= Silylenoid =

Type of chemical compound

A silylenoid in organosilicon chemistry is a type of chemical compound with the general structure R2SiXM where R is any organic residue, X a halogen and M a metal. Silylenoids are the silicon pendants of carbenoid and both compounds have carbene or silylene like properties.
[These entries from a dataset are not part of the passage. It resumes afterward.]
Lemma sumTokens_later (now now' : Z) (l : list TokenUsage.t) :
  now <= now' -> Forall nonnegUsage l ->
  sumTokens (filter (recent now') l) <= sumTokens (filter (recent now) l).
Proof.
  intros Hnow Hl. induction Hl as [|u l Hu _ IH]; [reflexivity|].
  cbn [filter].
  change (recent now' u) with (inLastMinute now' (TokenUsage.timestamp u)).
  change (recent now u) with (inLastMinute now (TokenUsage.timestamp u)).
  destruct (inLastMinute now' (TokenUsage.timestamp u)) eqn:E.
  - rewrite (inLastMinute_later now now' _ Hnow E), !sumTokens_cons. lia.
  - destruct (inLastMinute now (TokenUsage.timestamp u));
      [rewrite sumTokens_cons; unfold nonnegUsage in Hu; lia|exact IH].
Qed.

Lemma usage_later (now now' : Z) (r : RateState) :
  now <= now' -> Forall nonnegUsage (tokenUsage r) ->
  tokenUsageLastMinute now' r <= tokenUsageLastMinute now r.
Proof. intros H Hr. apply sumTokens_later; assumption. Qed.

Lemma usage_pruned (now now' : Z) (r : RateState) :
  now <= now' ->
  tokenUsageLastMinute now' (pruned now r) = tokenUsageLastMinute now' r.
Proof.
  intros H. unfold tokenUsageLastMinute, pruned. cbn [tokenUsage].
  rewrite filter_filter_weaker; [reflexivity|].
  intros x. apply inLastMinute_later, H.
Qed.

Lemma usage_recorded (now now' tokens : Z) (r : RateState) :
  0 <= tokens ->
  tokenUsageLastMinute now' (recordRequest now tokens r)
  <= tokenUsageLastMinute now' r + tokens.
Proof.
  intros Ht. unfold tokenUsageLastMinute, recordRequest. cbn [tokenUsage].
  rewrite filter_app, sumTokens_app. cbn [filter TokenUsage.timestamp].
  destruct (inLastMinute now' now);
    [rewrite sumTokens_cons; cbn [TokenUsage.tokens]|];
    change (sumTokens []) with 0; lia.
Qed.

Lemma admitted_below_tpm (cfg : RateLimitConfig.t) (now tokens : Z)
      (r : RateState) :
  fst (canMakeRequest cfg now tokens r) = true ->
  tokenUsageLastMinute now r + tokens <= RateLimitConfig.tpm cfg.
Proof.
  unfold canMakeRequest, tokenUsageLastMinute.
  destruct (RateLimitConfig.rpm cfg <=? _); [discriminate|].
  destruct (RateLimitConfig.tpm cfg <? _) eqn:E; [discriminate|].
  intros _. apply Z.ltb_ge, E.
Qed.

Lemma batchTokens_nonneg (items : list QueueItem.t) :
  Forall nonnegItem items -> 0 <= batchTokens items.
Proof.
  induction items as [|x items IH] using rev_ind; intros H;
    [reflexivity|].
  rewrite batchTokens_snoc. apply Forall_app in H as [H1 H2].
  inversion H2; subst. unfold nonnegItem in *. specialize (IH H1). lia.
Qed.

(** The token estimates on record and in the queue are not negative. *)
Definition NonNeg (st : State) : Prop :=
  Forall nonnegUsage (tokenUsage (rate st))
  /\ Forall nonnegItem (translationQueue st).

(** From time [t] on, the tokens recorded within the trailing minute are
    at most five quarters of [tpm]. *)
Definition TokensWithin (st : State) (t : Z) : Prop :=
  forall now,
    t <= now ->
    4 * tokenUsageLastMinute now (rate st)
    <= 5 * RateLimitConfig.tpm (rateLimitConfig st).

Lemma processQueue_start_tokens (st : State) (t now : Z) :
  NonNeg st -> TokensWithin st t -> t <= now ->
  NonNeg (processQueue_start now st)
  /\ TokensWithin (processQueue_start now st) now.
Proof.
  intros [Hu Hq] Hin Ht. unfold processQueue_start.
  destruct (isProcessingQueue st
            || (Z.of_nat (List.length (translationQueue st)) =? 0)).
  { split; [split; assumption|]. intros now' Hnow'. apply Hin. lia. }
  assert (Hsorted : Forall nonnegItem (sortByPriority (translationQueue st))).
  { eapply Permutation_Forall;
      [apply Permutation_sym, sortByPriority_perm|exact Hq]. }
  pose proof (collectBatch_prefix (rateLimitConfig st) now
                (sortByPriority (translationQueue st)) [] (rate st))
    as (taken & rest & Hsplit & Hbatch & Hall & _).
  pose proof (collectBatch_limits (rateLimitConfig st) now
                (sortByPriority (translationQueue st)) [] (rate st))
    as (_ & _ & Hlim).
  pose proof (collectBatch_rate (rateLimitConfig st) now
                (sortByPriority (translationQueue st)) [] 0 (rate st)) as Hrate.
  change (batchTokens []) with 0 in Hbatch, Hlim. cbv zeta in Hlim.
  destruct (collectBatch (rateLimitConfig st) now
              (sortByPriority (translationQueue st)) [] 0 (rate st))
    as [[batchItems total] r1].
  cbn [fst snd app] in Hbatch, Hrate, Hlim. subst batchItems.
  assert (Hr1 : forall now', now <= now' ->
                  tokenUsageLastMinute now' r1
                  = tokenUsageLastMinute now' (rate st)).
  { intros now' Hnow'. destruct Hrate as [->| ->];
      [reflexivity|apply usage_pruned, Hnow']. }
  assert (Hu1 : Forall nonnegUsage (tokenUsage r1)).
  { destruct Hrate as [->| ->]; [exact Hu|].
    unfold pruned. cbn [tokenUsage]. apply Forall_forall.
    intros x Hx. apply filter_In in Hx. rewrite Forall_forall in Hu.
    apply Hu, Hx. }
  assert (Htaken : Forall nonnegItem taken).
  { rewrite Hsplit in Hsorted. apply Forall_app in Hsorted. apply Hsorted. }
  destruct taken as [|item taken].
  - split; [split; assumption|].
    intros now' Hnow'. cbn [rate rateLimitConfig].
    rewrite Hr1 by exact Hnow'. apply Hin. lia.
  - pose proof (batchTokens_nonneg _ Htaken) as Hsum.
    split.
    + split; [|exact Hsorted]. cbn [rate].
      unfold recordRequest. cbn [tokenUsage]. apply Forall_app.
      split; [exact Hu1|]. constructor; [exact Hsum|constructor].
    + intros now' Hnow'. cbn [rate rateLimitConfig].
      inversion Hall as [|? ? Hok _]; subst.
      apply admitted_below_tpm in Hok.
      inversion Htaken as [|? ? Hitem _]; subst. unfold nonnegItem in Hitem.
      pose proof (usage_recorded now now' _ r1 Hsum) as Hrec.
      pose proof (usage_later now now' (rate st) Hnow' Hu) as Hlater.
      rewrite Hr1 in Hrec by exact Hnow'.
      destruct Hlim as [Hnil|Hlim]; [left; reflexivity|discriminate|].
      lia.
Qed.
Silylenoids are encountered as reactive intermediates in chemical reactions. A stable silylenoid can be prepared by reaction of a fluorobromosilane with a silyllithium compound in THF :

(t-Bu_{2}MeSi)_{2}SiFBr + t-Bu_{2}MeSiLi/THF → (t-Bu_{2}MeSi)_{2}SiFLi.3THF + t-Bu_{2}MeSiBr

In this silylenoid the silicon atom is bonded with three substituents and not the usual four. X-ray diffraction shows that the Si-F bond with 170 pm is longer than usual for fluorosilanes. The F-Li bond is ionic with an estimated (in silico) positive charge of 0.88 residing on lithium and a negative charge of 0.74 on fluorine making it a (t-Bu_{2}MeSi)_{2}SiF^{−}, Li^{+}.3THF salt. The Si-F bond is likewise polarized with only 10% of the charge on silicon.

When the silylenoid is irradiated or heated a disilene forms probably via a silylene intermediate. With electrophiles it reacts as an anion and with organolithium compounds it reacts as a silylene.